Он начал со «Студентов» (1950), за которых получил Сталинскую премию (третьей степени) и расплатился годами кризиса.

Потом было «производственное» «Утоление жажды» (1963) и цикл рассказов шестидесятых годов, в которых была нащупана его поздняя тема.

В «Путешествии» попытка писателя уехать куда-нибудь в творческую командировку заканчивается возвращением домой и взглядом в зеркало: оттуда смотрит незнакомец.

Герой «Победителя» (другое заглавие – «Базиль») – старик, уже почти выживший из ума, занявший когда-то в начале века последнее место на Олимпиаде. Но он объявляет приехавшим журналистам, что настоящий победитель – теперь он: его соперники давно в могиле, а он все еще бежит, вдыхая холодный осенний воздух французской провинции.

В «Прозрачном солнце осени» внезапная встреча в сибирском аэропорту двух студенческих друзей, когда-то влюбленных в одну девушку и проживших абсолютно разные жизни, обнаруживает относительность жизненных побед. В коротком рассказе – несколько героев и столько же формул победы, успеха, счастья. Каждый считает свою судьбу удавшейся, а других видит неудачниками, опасаясь повторить их путь.

Мозаичные мотивы сложились в целое в «городской трилогии» рубежа шестидесятых и семидесятых: «Обмен» (1969), «Долгое прощание» (1971), «Предварительные итоги» (1971) и в примыкающей к ним «Другой жизни» (1975). Они стали новой трифоновской прозой – взглядом на советскую жизнь, на быт интеллигенции с точки зрения вечных тем. Главным ориентиром Трифонова с этого времени становится Чехов. Трифонов однажды шутливо заявил: «Прошу перевести меня из литературы “быта” в литературу “нравственности”».
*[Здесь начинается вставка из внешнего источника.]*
(* ===== verification/File.v ===== *)
(** * Open files (kernel/file.c, pipealloc() of kernel/pipe.c)

    A pointer to a struct file is its index in [ftable].  The functions of the device
    switch are a parameter. *)

From S2P Require Import Prelude State Mem Bytes Riscv Kalloc Vm PageTable Uvm Sched Sleeplock Bio Log Pipe Proc Fs.

Definition NDEV : Z := 10.

(** devsw[major].read and devsw[major].write; [None] is a null pointer. *)
Class Devsw := {
  dev_read : Z -> option (Z -> Z -> Z -> M kernel Z);
  dev_write : Z -> option (Z -> Z -> Z -> M kernel Z);
}.

Section file.
Context {P : Patience} {L : Linker} {D : Devsw}.

Definition get_file (f : nat) : M kernel file := fun s =>
  match s.(ftable) !! f with Some x => Ok x s | None => Panic "file" end.
Definition upd_file (f : nat) (g : file -> file) : M kernel unit :=
  modify (fun s => set_ftable (alter g f s.(ftable)) s).

Definition filealloc : M kernel (option nat) :=
  acquire LkFtable;;
  r ← for_return NFILE 0 (fun f =>
    x ← get_file f;
    if x.(f_ref) =? 0 then
      upd_file f (set_f_ref 1);;
      release LkFtable;;
      mret (Some f)
    else mret None);
  match r with
  | Some f => mret (Some f)
  | None => release LkFtable;; mret None
  end.

Definition filedup (f : nat) : M kernel nat :=
  acquire LkFtable;;
  x ← get_file f;
  if x.(f_ref) <? 1 then panic "filedup" else
  upd_file f (set_f_ref (x.(f_ref) + 1));;
  release LkFtable;;
  mret f.

Definition fileclose (f : nat) : M kernel unit :=
  acquire LkFtable;;
  x ← get_file f;
  if x.(f_ref) <? 1 then panic "fileclose" else
  upd_file f (set_f_ref (x.(f_ref) - 1));;
  if 0 <? x.(f_ref) - 1 then release LkFtable else
  ff ← get_file f;
  upd_file f (set_f_ref 0);;
  upd_file f (set_f_type FD_NONE);;
  release LkFtable;;
  match ff.(f_type) with
  | FD_PIPE => pipeclose ff.(f_pipe) ff.(f_writable)
  | FD_INODE | FD_DEVICE =>
      begin_op;;
      match ff.(f_ip) with Some ip => iput ip | None => panic "iput" end;;
      end_op
  | FD_NONE => mret tt
  end.

(** The bytes of struct stat; [pad] is what the stack held in its padding. *)
Definition stat_bytes (pad : list Z) (st : stat) : list Z :=
  le_bytes 4 st.(st_dev) ++ le_bytes 4 st.(st_ino) ++ le_bytes 2 st.(st_type) ++ le_bytes 2 st.(st_nlink) ++
  take 4 pad ++ le_bytes 8 st.(st_size).

Definition filestat (pad : list Z) (f : nat) (addr : Z) : M kernel Z :=
  i ← myproc;
  x ← get_file f;
  match x.(f_type) with
  | FD_INODE | FD_DEVICE =>
      ilock x.(f_ip);;
      match x.(f_ip) with
      | None => panic "ilock"
      | Some n =>
          ip ← get_inode n;
          let st := stati ip in
          iunlock x.(f_ip);;
          p ← get_proc i;
          r ← copyout p.(p_pagetable) addr (stat_bytes pad st);
          mret (if r <? 0 then -1 else 0)
      end
  | _ => mret (-1)
  end.

Definition fileread (f : nat) (addr n : Z) : M kernel Z :=
  x ← get_file f;
  if x.(f_readable) =? 0 then mret (-1) else
  match x.(f_type) with
  | FD_PIPE => piperead (S patience) x.(f_pipe) addr n
  | FD_DEVICE =>
      if (x.(f_major) <? 0) || (NDEV <=? x.(f_major)) then mret (-1) else
      match dev_read x.(f_major) with
      | None => mret (-1)
      | Some rd => rd 1 addr n
      end
  | FD_INODE =>
      ilock x.(f_ip);;
      match x.(f_ip) with
      | None => panic "ilock"
      | Some ip =>
          '(r, _) ← readi ip (ToUser addr) x.(f_off) (u32 n);
          when (0 <? r) (upd_file f (fun x => set_f_off (u32 (x.(f_off) + r)) x));;
          iunlock (Some ip);;
          mret r
      end
  | FD_NONE => panic "fileread"
  end.

(** int max = ((MAXOPBLOCKS-1-1-2) / 2) * BSIZE *)
Definition filewrite_max : Z := (MAXOPBLOCKS - 1 - 1 - 2) / 2 * BSIZE.

(** while (i < n): the final i *)
Fixpoint filewrite_loop (fuel : nat) (f ip : nat) (addr n i : Z) : M kernel Z :=
  match fuel with
  | O => fun _ => Timeout
  | S fuel' =>
      if i <? n then
        let n1 := if filewrite_max <? n - i then filewrite_max else n - i in
        begin_op;;
        ilock (Some ip);;
        x ← get_file f;
        r ← writei ip (FromUser (u64 (addr + i))) x.(f_off) n1;
        when (0 <? r) (upd_file f (fun x => set_f_off (u32 (x.(f_off) + r)) x));;
        iunlock (Some ip);;
        end_op;;
        if negb (r =? n1) then mret i else filewrite_loop fuel' f ip addr n (i + r)
      else mret i
  end.

Definition filewrite (f : nat) (addr n : Z) : M kernel Z :=
  x ← get_file f;
  if x.(f_writable) =? 0 then mret (-1) else
  match x.(f_type) with
  | FD_PIPE => pipewrite (S (Z.to_nat n + patience)) x.(f_pipe) addr n
  | FD_DEVICE =>
      if (x.(f_major) <? 0) || (NDEV <=? x.(f_major)) then mret (-1) else
      match dev_write x.(f_major) with
      | None => mret (-1)
      | Some wr => wr 1 addr n
      end
  | FD_INODE =>
      match x.(f_ip) with
      | None => panic "ilock"
      | Some ip =>
          i ← filewrite_loop (Z.to_nat (n / filewrite_max) + 2) f ip addr n 0;
          mret (if i =? n then n else -1)
      end
  | FD_NONE => panic "filewrite"
  end.

(** struct file *f0, *f1 and the result; the data[] of a new pipe is the junk kalloc()
    left in its page. *)
Definition pipealloc : M kernel (Z * option nat * option nat) :=
  let bad (f0 f1 : option nat) :=
    match f0 with Some f => fileclose f | None => mret tt end;;
    match f1 with Some f => fileclose f | None => mret tt end;;
    mret (-1, f0, f1) in
  f0 ← filealloc;
  match f0 with
  | None => bad None None
  | Some r =>
      f1 ← filealloc;
      match f1 with
      | None => bad (Some r) None
      | Some w =>
          pi ← kalloc;
          if pi =? 0 then bad (Some r) (Some w) else
          modify (fun s => set_pipes (<[pi := mkPipe (replicate (Z.to_nat PIPESIZE) 5) 0 0 1 1]> s.(pipes)) s);;
          initlock (LkPipe pi);;
          upd_file r (fun x => set_f_pipe pi (set_f_writable 0 (set_f_readable 1 (set_f_type FD_PIPE x))));;
          upd_file w (fun x => set_f_pipe pi (set_f_writable 1 (set_f_readable 0 (set_f_type FD_PIPE x))));;
          mret (0, Some r, Some w)
      end
  end.
End file.
Lemma undone_only s s1 s2 s' h ps ps' n : s.(held) = ∅ -> only_mem (set_held h (set_procs ps (set_nextpid n s))) s1 -> only_mem s1 s2 -> only_mem (set_held ∅ (set_procs ps' s2)) s' ->
  only_mem (set_procs ps' (set_nextpid n s)) s'.
Proof. intros Hh H1 H2 H4. eapply only_mem_trans; [|exact H4]. pose proof (only_mem_trans _ _ _ H1 H2) as H3. unfold only_mem in H3. rewrite H3. rewrite <- Hh. unfold only_mem. clear. by destruct s. Qed.

(** fork() from the state [s1] in which allocproc() has made [pc] in slot [np]. *)
Lemma fork_allocated s s1 i p ip N0 D0 l np q tf pt N l1 : can_fork s i p ip N0 D0 l -> s.(procs) !! np = Some q -> q.(p_state) = UNUSED ->
  let pc := fresh_proc q s.(nextpid) tf pt in
  only_mem (set_held ({[LkProc np]} ∪ s.(held)) (set_procs (<[np := pc]> s.(procs)) (set_nextpid (s32 (s.(nextpid) + 1)) s))) s1 ->
  (forall a, (forall x, x ∈ l -> outside a x) -> load8 s1.(mem) a = load8 s.(mem) a) -> proc_res s1 pc N ∅ l1 -> (length l <= length l1 + 6)%nat -> (forall x, x ∈ l <-> res_owned N ∅ l1 pc x) ->
  exists r s' l', (c ← uvmcopy p.(p_pagetable) pc.(p_pagetable) p.(p_sz); if c <? 0 then freeproc np;; release (LkProc np);; mret (-1) else fork_rest i np p pc) s1 = Ok r s' /\ s'.(held) = ∅ /\
    proc_res s' p N0 D0 l' /\ same_view s s' p N0 D0 /\ (fork_failed s l np q p.(p_sz) r s' l' \/ fork_done s l i np p q N0 D0 ip r s' l').
Proof.
  intros [Hcur Hpi Hused Hheld Hlen Hcl Hnf Hres Hof Hfo Hcwd] Hq Hu pc Ho Hf Hc Hlen1 Hl1. assert (i <> np) as Hne by (intros ->; congruence).
  assert (res_apart p N0 D0 (res_owned N ∅ l1 pc)) as Hap by (eapply res_apart_mono; [|by apply (res_apart_free s)]; intros x; apply Hl1).
  pose proof (only_mem_held _ _ Ho) as Eh. pose proof (only_mem_procs _ _ Ho) as Ep. cbn in Eh, Ep. rewrite Hheld, union_empty_r_L in Eh.
  destruct (parent_allocated s s1 p N0 D0 l l1 Hres) as [Hp1 Hv1]; [apply (r_as _ _ _ _ _ Hc) | rewrite Eh; set_solver + | intros x Hx; apply Hl1; left; by left | done |].
  destruct (fork_copy s1 p pc N0 D0 N l1 Hc Hp1 Hap) as (r & s2 & N2 & D2 & l2 & E2 & Ho2 & Hp2 & Hv2 & Hown & _ & Hr). erewrite bind_Ok by exact E2.
  pose proof (only_mem_held _ _ Ho2) as Eh2. pose proof (only_mem_procs _ _ Ho2) as Ep2. rewrite Eh in Eh2. rewrite Ep in Ep2. pose proof (lookup_lt_Some _ _ _ Hq) as Hlt.
  assert (s2.(procs) !! np = Some pc) as Hnp by (rewrite Ep2; by apply list_lookup_insert_eq). assert (res_apart p N0 D0 (res_owned N2 D2 l2 pc)) as Hap2 by (eapply res_apart_mono; [|exact Hap]; intros x; apply Hown).
  destruct Hr as [(-> & Hc2 & Hb2 & Hfl2)|(-> & -> & Hc2 & Hwhy)]; cbn [Z.ltb]; cbn iota.
  - assert (s2.(ftable) = s.(ftable) /\ s2.(itable) = s.(itable)) as [Eft Eit] by (unfold only_mem in Ho, Ho2; rewrite Ho2, Ho; done).
    assert (s2.(procs) !! i = Some p) as Hpi2 by (rewrite Ep2, list_lookup_insert_ne by congruence; done). assert (files_open s2.(ftable) p.(p_ofile)) as Hfo2 by (by rewrite Eft).
    pose proof (fork_rest_run s2 i np p pc ip Hpi2 Hnp Hne Eh2 Hof (Hnf np q Hq Hu) Hfo2 Hcwd) as E'.
    match type of E' with _ = Ok _ ?x => remember x as s' eqn:Es' end. destruct (fork_success s2 s' p pc i N0 D0 N2 D2 l2 np ip Hc2 Hp2 Hap2 Es') as (Hp' & Hv' & Hc' & Hb' & Hl' & Ha0 & Htf).
    exists s.(nextpid), s', l2. split_and!; [exact E' | by rewrite Es' | done | eapply same_view_trans; [exact Hv1 |]; by eapply same_view_trans |]. right. split; [done |]. exists tf, pt, N2, D2. fold pc. split_and!.
    + rewrite Ep2, Eft, Eit, list_insert_insert_eq in Es'. subst s'. by eapply forked_only.
    + done.
    + intros x. by rewrite Hl1, Hown.
    + intros va Hva. by rewrite Hb', Hb2, (sv_byte _ _ _ _ _ Hv1).
    + intros va Hva. by rewrite Hl', Hfl2, (sv_pte _ _ _ _ _ Hv1).
    + done.
    + intros k Hk Hn. rewrite Htf by done. rewrite (sv_tf _ _ _ _ _ Hv2), (sv_tf _ _ _ _ _ Hv1) by (unfold TF_size in Hk; lia). done.
  - destruct (fork_undo s s1 s2 p pc N0 D0 N N2 l l1 l2 np Hc2 Hp2 Hnp Eh2 Hap2 Hl1 Hown Hv1 Hv2) as (s' & l' & E' & Eh' & Ho' & Hp' & Hv' & Hl').
    exists (-1), s', l'. split_and!; [exact E' | done | done | done |]. left. split; [done | | done | lia]. exists pc.(p_context).
    rewrite Ep2, list_insert_insert_eq in Ho'. by eapply undone_only.
Qed.
(* ===== verification/Exec.v ===== *)
(** * exec() (kernel/exec.c) *)

From S2P Require Import Prelude State Mem Bytes Riscv Kalloc Vm PageTable Uvm Sched Sleeplock Bio Log Proc Fs File Process.

Definition ELF_MAGIC : Z := 0x464C457F.
Definition ELF_PROG_LOAD : Z := 1.
Definition MAXARG : nat := 32.
Definition USERSTACK : Z := 1.

Definition get_u64 (d : list Z) (off : Z) : Z := le_value (get_bytes d off 8).

(** struct elfhdr and struct proghdr: sizes, and the offsets of the fields exec() uses *)
Definition sizeof_elfhdr : Z := 64.
Definition elf_magic (h : list Z) : Z := get_u32 h 0.
Definition elf_entry (h : list Z) : Z := get_u64 h 24.
Definition elf_phoff (h : list Z) : Z := get_u64 h 32.
Definition elf_phnum (h : list Z) : Z := get_u16 h 56.
Definition sizeof_proghdr : Z := 56.
Definition ph_type (h : list Z) : Z := get_u32 h 0.
Definition ph_flags (h : list Z) : Z := get_u32 h 4.
Definition ph_off (h : list Z) : Z := get_u64 h 8.
Definition ph_vaddr (h : list Z) : Z := get_u64 h 16.
Definition ph_filesz (h : list Z) : Z := get_u64 h 32.
Definition ph_memsz (h : list Z) : Z := get_u64 h 40.

Definition flags2perm (flags : Z) : Z :=
  let perm := if negb (Z.land flags 0x1 =? 0) then PTE_X else 0 in
  if negb (Z.land flags 0x2 =? 0) then Z.lor perm PTE_W else perm.

Section exec.
Context `{Symbols} {P : Patience}.

(** for (i = 0; i < sz; i += PGSIZE) *)
Fixpoint loadseg_loop (fuel : nat) (pagetable va : Z) (ip : nat) (offset sz i : Z) : M kernel Z :=
  match fuel with
  | O => fun _ => Timeout
  | S fuel' =>
      if i <? sz then
        pa ← walkaddr pagetable (u64 (va + i));
        if pa =? 0 then panic "loadseg: address should exist" else
        let n := if sz - i <? PGSIZE then sz - i else PGSIZE in
        '(r, _) ← readi ip (ToKernel pa) (u32 (offset + i)) n;
        if negb (u32 r =? n) then mret (-1) else
        loadseg_loop fuel' pagetable va ip offset sz (i + PGSIZE)
      else mret 0
  end.

Definition loadseg (pagetable va : Z) (ip : nat) (offset sz : Z) : M kernel Z :=
  loadseg_loop (Z.to_nat (sz / PGSIZE) + 2) pagetable va ip offset sz 0.

(** for (i = 0, off = elf.phoff; i < elf.phnum; i++, off += sizeof(ph)): [false] is
    goto bad; the value of sz *)
Fixpoint load_program (n : nat) (pagetable : Z) (ip : nat) (off sz : Z) : M kernel (bool * Z) :=
  match n with
  | O => mret (true, sz)
  | S n' =>
      '(r, ph) ← readi ip ToLocal (u32 off) sizeof_proghdr;
      if negb (r =? sizeof_proghdr) then mret (false, sz) else
      if negb (ph_type ph =? ELF_PROG_LOAD) then load_program n' pagetable ip (off + sizeof_proghdr) sz else
      if ph_memsz ph <? ph_filesz ph then mret (false, sz) else
      if u64 (ph_vaddr ph + ph_memsz ph) <? ph_vaddr ph then mret (false, sz) else
      if negb (ph_vaddr ph mod PGSIZE =? 0) then mret (false, sz) else
      sz1 ← uvmalloc pagetable sz (u64 (ph_vaddr ph + ph_memsz ph)) (flags2perm (ph_flags ph));
      if sz1 =? 0 then mret (false, sz) else
      r ← loadseg pagetable (ph_vaddr ph) ip (u32 (ph_off ph)) (u32 (ph_filesz ph));
      if r <? 0 then mret (false, sz1) else
      load_program n' pagetable ip (off + sizeof_proghdr) sz1
  end.

(** for (argc = 0; argv[argc]; argc++): push the strings; [None] is goto bad *)
Fixpoint push_args (pagetable : Z) (argv : list (list Z)) (argc : nat) (sp stackbase : Z) (ustack : list Z) :
    M kernel (option (Z * list Z)) :=
  match argv with
  | [] => mret (Some (sp, ustack))
  | a :: argv' =>
      if (MAXARG <=? argc)%nat then mret None else
      let sp := u64 (sp - (Z.of_nat (length a) + 1)) in
      let sp := sp - sp mod 16 in
      if sp <? stackbase then mret None else
      r ← copyout pagetable sp (a ++ [0]);
      if r <? 0 then mret None else
      push_args pagetable argv' (argc + 1) sp stackbase (ustack ++ [sp])
  end.

(** for (last = s = path; *s; s++) if ( *s == '/') last = s+1; *)
Fixpoint last_elem (last s : list Z) : list Z :=
  match s with
  | [] => last
  | c :: s' => if c =? slash then last_elem s' s' else last_elem last s'
  end.

(** bad: *)
Definition exec_bad (pagetable sz : Z) (ip : option nat) : M kernel Z :=
  when (negb (pagetable =? 0)) (proc_freepagetable pagetable sz);;
  match ip with Some ip => iunlockput ip;; end_op | None => mret tt end;;
  mret (-1).

(** From "p = myproc()" on: the stack, the arguments, and the switch to the new image. *)
Definition exec_commit (path : list Z) (argv : list (list Z)) (elf : list Z) (pagetable sz : Z) : M kernel Z :=
  i ← myproc;
  p ← get_proc i;
  let oldsz := p.(p_sz) in
  let sz := PGROUNDUP sz in
  sz1 ← uvmalloc pagetable sz (u64 (sz + (USERSTACK + 1) * PGSIZE)) PTE_W;
  if sz1 =? 0 then exec_bad pagetable sz None else
  let sz := sz1 in
  uvmclear pagetable (u64 (sz - (USERSTACK + 1) * PGSIZE));;
  let sp := sz in
  let stackbase := sp - USERSTACK * PGSIZE in
  r ← push_args pagetable argv 0 sp stackbase [];
  match r with
  | None => exec_bad pagetable sz None
  | Some (sp, ustack) =>
      let argc := Z.of_nat (length ustack) in
      let sp := u64 (sp - (argc + 1) * 8) in
      let sp := sp - sp mod 16 in
      if sp <? stackbase then exec_bad pagetable sz None else
      r ← copyout pagetable sp (concat (le_bytes 8 <$> (ustack ++ [0])));
      if r <? 0 then exec_bad pagetable sz None else
      wr64 (p.(p_trapframe) + TF_a0 + 8) sp;;
      upd_proc i (fun p => set_p_name (safestrcpy_bytes p.(p_name) (last_elem path path)) p);;
      let oldpagetable := p.(p_pagetable) in
      upd_proc i (set_p_pagetable pagetable);;
      upd_proc i (set_p_sz sz);;
      wr64 (p.(p_trapframe) + TF_epc) (elf_entry elf);;
      wr64 (p.(p_trapframe) + TF_sp) sp;;
      proc_freepagetable oldpagetable oldsz;;
      mret argc
  end.

Definition exec (path : list Z) (argv : list (list Z)) : M kernel Z :=
  i ← myproc;
  begin_op;;
  ip ← namei path;
  match ip with
  | None => end_op;; mret (-1)
  | Some ip =>
      ilock (Some ip);;
      '(r, elf) ← readi ip ToLocal 0 sizeof_elfhdr;
      if negb (r =? sizeof_elfhdr) then exec_bad 0 0 (Some ip) else
      if negb (elf_magic elf =? ELF_MAGIC) then exec_bad 0 0 (Some ip) else
      pagetable ← proc_pagetable i;
      if pagetable =? 0 then exec_bad 0 0 (Some ip) else
      '(ok, sz) ← load_program (Z.to_nat (elf_phnum elf)) pagetable ip (s32 (elf_phoff elf)) 0;
      if negb ok then exec_bad pagetable sz (Some ip) else
      iunlockput ip;;
      end_op;;
      exec_commit path argv elf pagetable sz
  end.
End exec.
(* ===== verification/Dispatch.v ===== *)
(** * The system call table (kernel/syscall.c, kernel/syscall.h) *)

From S2P Require Import Prelude State Mem Bytes Riscv Kalloc Vm PageTable Uvm Sched Sleeplock Bio Log Pipe Sem Uart Printf Proc Fs File Process Exec Syscall Sysproc Sysfile Shm.

Definition SYS_fork : Z := 1.
Definition SYS_exit : Z := 2.
Definition SYS_wait : Z := 3.
Definition SYS_pipe : Z := 4.
Definition SYS_read : Z := 5.
Definition SYS_kill : Z := 6.
Definition SYS_exec : Z := 7.
Definition SYS_fstat : Z := 8.
Definition SYS_chdir : Z := 9.
Definition SYS_dup : Z := 10.
Definition SYS_getpid : Z := 11.
Definition SYS_sbrk : Z := 12.
Definition SYS_sleep : Z := 13.
Definition SYS_uptime : Z := 14.
Definition SYS_open : Z := 15.
Definition SYS_write : Z := 16.
Definition SYS_mknod : Z := 17.
Definition SYS_unlink : Z := 18.
Definition SYS_link : Z := 19.
Definition SYS_mkdir : Z := 20.
Definition SYS_close : Z := 21.
Definition SYS_waitpid : Z := 22.
Definition SYS_sysinfo : Z := 23.
Definition SYS_signal : Z := 24.
Definition SYS_sem_init : Z := 25.
Definition SYS_sem_wait : Z := 26.
Definition SYS_sem_post : Z := 27.
Definition SYS_sem_destroy : Z := 28.
Definition SYS_shmget : Z := 29.
Definition SYS_shmat : Z := 30.
Definition SYS_shmdt : Z := 31.
Definition SYS_shmctl : Z := 32.

Section dispatch.
Context `{Symbols} {P : Patience} {D : Devsw} {J : Stack}.

(** syscalls[]: the handler of each number *)
Definition syscalls : list (Z * M kernel Z) :=
  [(SYS_fork, sys_fork);
   (SYS_exit, sys_exit);
   (SYS_wait, sys_wait);
   (SYS_pipe, sys_pipe);
   (SYS_read, sys_read);
   (SYS_kill, sys_kill);
   (SYS_exec, sys_exec);
   (SYS_fstat, sys_fstat);
   (SYS_chdir, sys_chdir);
   (SYS_dup, sys_dup);
   (SYS_getpid, sys_getpid);
   (SYS_sbrk, sys_sbrk);
   (SYS_sleep, sys_sleep);
   (SYS_uptime, sys_uptime);
   (SYS_open, sys_open);
   (SYS_write, sys_write);
   (SYS_mknod, sys_mknod);
   (SYS_unlink, sys_unlink);
   (SYS_link, sys_link);
   (SYS_mkdir, sys_mkdir);
   (SYS_close, sys_close);
   (SYS_waitpid, sys_waitpid);
   (SYS_sysinfo, sys_sysinfo);
   (SYS_signal, sys_signal);
   (SYS_sem_init, sys_sem_init);
   (SYS_sem_wait, sys_sem_wait);
   (SYS_sem_post, sys_sem_post);
   (SYS_sem_destroy, sys_sem_destroy);
   (SYS_shmget, sys_shmget);
   (SYS_shmat, sys_shmat);
   (SYS_shmdt, sys_shmdt);
   (SYS_shmctl, sys_shmctl)].

(** syscalls[num], null outside the table *)
Definition handler (num : Z) : option (M kernel Z) := snd <$> find (fun e => num =? fst e) syscalls.

Definition syscall : M kernel unit :=
  i ← myproc;
  p ← get_proc i;
  a7 ← rd64 (p.(p_trapframe) + TF_a7);
  let num := s32 a7 in
  match handler num with
  | Some f =>
      r ← f;
      p ← get_proc i;
      wr64 (p.(p_trapframe) + TF_a0) r
  | None =>
      kprint "%d %s: unknown sys call %d\n" [VNum p.(p_pid); VStr (Some (cstr p.(p_name))); VNum num];;
      wr64 (p.(p_trapframe) + TF_a0) (u64 (-1))
  end.
End dispatch.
В «Доме на набережной» (1976) современность объяснила и осветила ближняя история – конец сороковых годов, борьба с космополитизмом, позднесталинская, послевоенная атмосфера страха, университетские погромы и предательские карьеры.

В «Нетерпении» (1976), романе об Андрее Желябове, народовольцах, убийстве императора Александра II, Трифонов обратился к истории дальней. Народовольцы, как и декабристы, всегда считались предтечами, непосредственными предшественниками большевиков.

В последних книгах эти линии, история и современность, опять сошлись. Вся советская история с начала до конца предстала у Трифонова обозримым целым, лежащим, как яблоко на ладони, и нуждающимся в едином усилии понимания.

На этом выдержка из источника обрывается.